Cláudio desligou a TV e apanhou o jornal. Suas mãos tremiam. Colocou os óculos. Jogou o jornal de lado e voltou a apanhar o controle-remoto.
“Está aqui seu chazinho, sem açúcar, como você gosta!”, disse a mulher, que vestia um sumário vestido preto e exagerava na maquiagem.
“Amanhã, querida, eu tenho um encontro com uns amigos no bar, gostaria que você fosse comigo.”
“Não posso querido, eu marquei com mamãe. Vamos visitar meus avós na praia.”
“Mas não dá para adiar?”, sugeriu Cláudio.
“Não, não dá. Vovó está doente e amanhã é o aniversário dela.”
“Mas este encontro é tão importante para mim...”

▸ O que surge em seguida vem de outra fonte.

Lemma side_partner w p t td q : server_ok E w → side w p t td q →
  p ≠ q ∧ offer_ok td ∧ ∃ t' td', side w q t' td' p ∧ offer_ok td'.
Proof.
  intros [_ Hw] ((pl & Hp & Ht) & Htd & Hm & Hr). destruct (tr_side w Hw p pl t Hp Ht) as (td0 & q0 & (_ & Htd0 & _ & Hr0) & Hne & Ho & t' & td' & Hs').
  assert (td0 = td) as -> by congruence. assert (q0 = q) as -> by congruence. split_and!; [done..|]. exists t', td'. split; [done|].
  pose proof Hs' as ((pl' & Hp' & Ht') & Htd' & _). destruct (tr_side w Hw q pl' t' Hp' Ht') as (td1 & q1 & (_ & Htd1 & _) & _ & Ho' & _).
  assert (td1 = td') as -> by congruence. done.
Qed.

Lemma side_here w p t td q : side w p t td q → here w p.
Proof. intros ((pl & Hp & _) & _). by exists pl. Qed.

Lemma side_open w p t td q : side w p t td q → open_trade w t.
Proof. intros (_ & Ht & _). by exists td. Qed.

(** The item of a slot of an offer. *)
Definition offered (w : World) (td : TradeData) (i a : Z) : Prop :=
  ∃ g, t_items td !! Z.to_nat i = Some g ∧ g ≠ 0 ∧ owns E w (m_player td) g a.

Lemma yields_GetItem w td i : inv_ok E w → here w (m_player td) → offer_ok td → 0 ≤ i < TRADE_SLOT_COUNT →
  yields w (GetItem E td i) (λ o, ∀ a, o = Some a ↔ offered w td i a).
Proof.
  intros Hw Hp (Hl & _ & _) Hi. unfold GetItem, offered. destruct (lookup_range (t_items td) i 7 Hl) as [g Hg]; [slot_lia|].
  eapply yields_bind; [apply (yields_elem _ _ _ g (λ x, x = g)); done|]. intros ? ->. destruct (Z.eqb_spec g 0) as [->|Hne]; simpl.
  - apply yields_ret. intros a. split; [done|]. intros (g & Hg' & ? & _). congruence.
  - eapply yields_mono; [by apply finds_GetItemByGuid|]. intros o Ho a. etransitivity; [apply Ho|]. split; [by eauto|].
    intros (g' & Hg' & _ & H). congruence.
Qed.

Lemma near_offered w w' td td' i a : near w w' → tcore td' = tcore td → offered w td i a → offered w' td' i a.
Proof.
  intros H [= Hm _ _ Hi] (g & Hg & Hne & Ho). exists g. rewrite Hi, Hm. split_and!; [done..|]. by eapply near_owns.
Qed.

Lemma yields_trade_slot w td i : inv_ok E w → here w (m_player td) → offer_ok td → 0 ≤ i < TRADE_SLOT_COUNT →
  yields w (trade_slot E td i) (λ _, True).
Proof.
  intros Hw Hp Ho Hi. eapply yields_bind; [by apply yields_GetItem|]. intros [a|] Ha; [|by apply yields_ret].
  destruct (proj1 (Ha a) eq_refl) as (g & _ & _ & (_ & it & Hit & _)%owns_carried).
  eapply yields_bind; [by apply yields_here_item|]. intros ? ->. destruct (ok_item E w Hw a it Hit) as [t Ht].
  eapply yields_bind; [by eapply yields_good|]. intros t' _.
  eapply yields_bind; [eapply enchant_elem; [done|slot_lia]|]. intros ? _.
  eapply yields_bind; [apply (yields_each _ _ _ (λ _, True))|].
  - intros j Hj%elem_of_slots. eapply enchant_elem; [done|slot_lia].
  - intros. by apply yields_ret.
Qed.

Lemma yields_my_trade w p t td q : side w p t td q → yields w (player_at p) (λ pl, m_trade pl = Some t ∧ players w !! p = Some pl).
Proof. intros ((pl & Hp & Ht) & _). eapply yields_mono; [by apply yields_pl|]. by intros ? ->. Qed.

Lemma yields_td w p t td q : side w p t td q → yields w (trade_at t) (λ x, x = td).
Proof. intros (_ & Ht & _). by apply yields_trade. Qed.

Lemma yields_trader w p t td q : server_ok E w → side w p t td q → yields w (GetTraderData td) (λ o, ∃ t' td', o = Some t' ∧ side w q t' td' p).
Proof.
  intros Hw Hs. destruct (side_partner w p t td q Hw Hs) as (_ & _ & t' & td' & Hs' & _). pose proof Hs as (_ & _ & _ & Hr).
  unfold GetTraderData. rewrite Hr. eapply yields_bind; [by eapply yields_my_trade|]. intros pl [-> _]. apply yields_ret. by exists t', td'.
Qed.

Lemma quiet_SendUpdateTrade w p t td q b : server_ok E w → side w p t td q → quiet w (SendUpdateTrade E p b).
Proof.
  intros Hw Hs. destruct (side_partner w p t td q Hw Hs) as (_ & Ho & t' & td' & Hs' & Ho').
  eapply runs_look_bind; [by eapply yields_my_trade|]. intros pl [-> _].
  eapply runs_look_bind; [by apply (yields_option _ _ t (λ x, x = t))|]. intros ? ->.
  eapply runs_look_bind; [by eapply yields_td|]. intros ? ->.
  assert (∃ v vd r, side w r v vd (if b then p else q) ∧ offer_ok vd ∧
    yields w (if b then GetTraderData td else mret (Some t)) (λ o, o = Some v)) as (v & vd & r & Hv & Hvo & Hy).
  { destruct b; [|exists t, td, p; split_and!; [done..|by apply yields_ret]].
    exists t', td', q. split_and!; [done..|]. eapply yields_mono; [by eapply yields_trader|]. intros o (t2 & td2 & -> & Hs2).
    destruct Hs2 as ((pl2 & H2 & H3) & _), Hs' as ((pl3 & H4 & H5) & _). congruence. }
  eapply runs_look_bind; [exact Hy|]. intros ? ->.
  eapply runs_look_bind; [by apply (yields_option _ _ v (λ x, x = v))|]. intros ? ->.
  eapply runs_look_bind; [by eapply yields_td|]. intros ? ->.
  eapply runs_look_bind; [apply (yields_each _ _ _ (λ _, True))|].
  - intros i Hi%elem_of_slots. apply yields_trade_slot; [apply Hw| |done|slot_lia].
    destruct Hv as (Hv & _ & Hm & _). rewrite Hm. destruct Hv as (pl' & ? & _). by exists pl'.
  - intros lines _. apply quiet_send. by eapply side_here.
Qed.

(** The side may have been read before; its players have not changed. *)
Lemma quiet_Update w p t td td0 q b : server_ok E w → side w p t td q → m_player td0 = p → m_trader td0 = q → quiet w (Update E td0 b).
Proof.
  intros Hw Hs Hm Hr. destruct (side_partner w p t td q Hw Hs) as (_ & _ & t' & td' & Hs' & _). unfold Update. rewrite Hm, Hr.
  destruct b; by eapply quiet_SendUpdateTrade.
Qed.

Lemma mild_Update w p t td td0 q b : server_ok E w → side w p t td q → m_player td0 = p → m_trader td0 = q → mild w (Update E td0 b).
Proof. intros. apply mild_quiet. by eapply quiet_Update. Qed.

“Sinto muito, fica para outra vez. Mamãe já deve estar chegando. Ela ficou de me apanhar.”
“Mas o aniversário de sua avó não é amanhã?”
“É amanhã, mas a gente tem que sair hoje, fica longe, no Litoral de Santa Catarina, em Celso Ramos, Praia dos Ganchos... Lembra? Já fomos lá”.
“Sim, mas é perigoso viajar de noite”, observou Cláudio, sabendo-se impotente em todos os sentidos para conter os desejos da sua novíssima esposa.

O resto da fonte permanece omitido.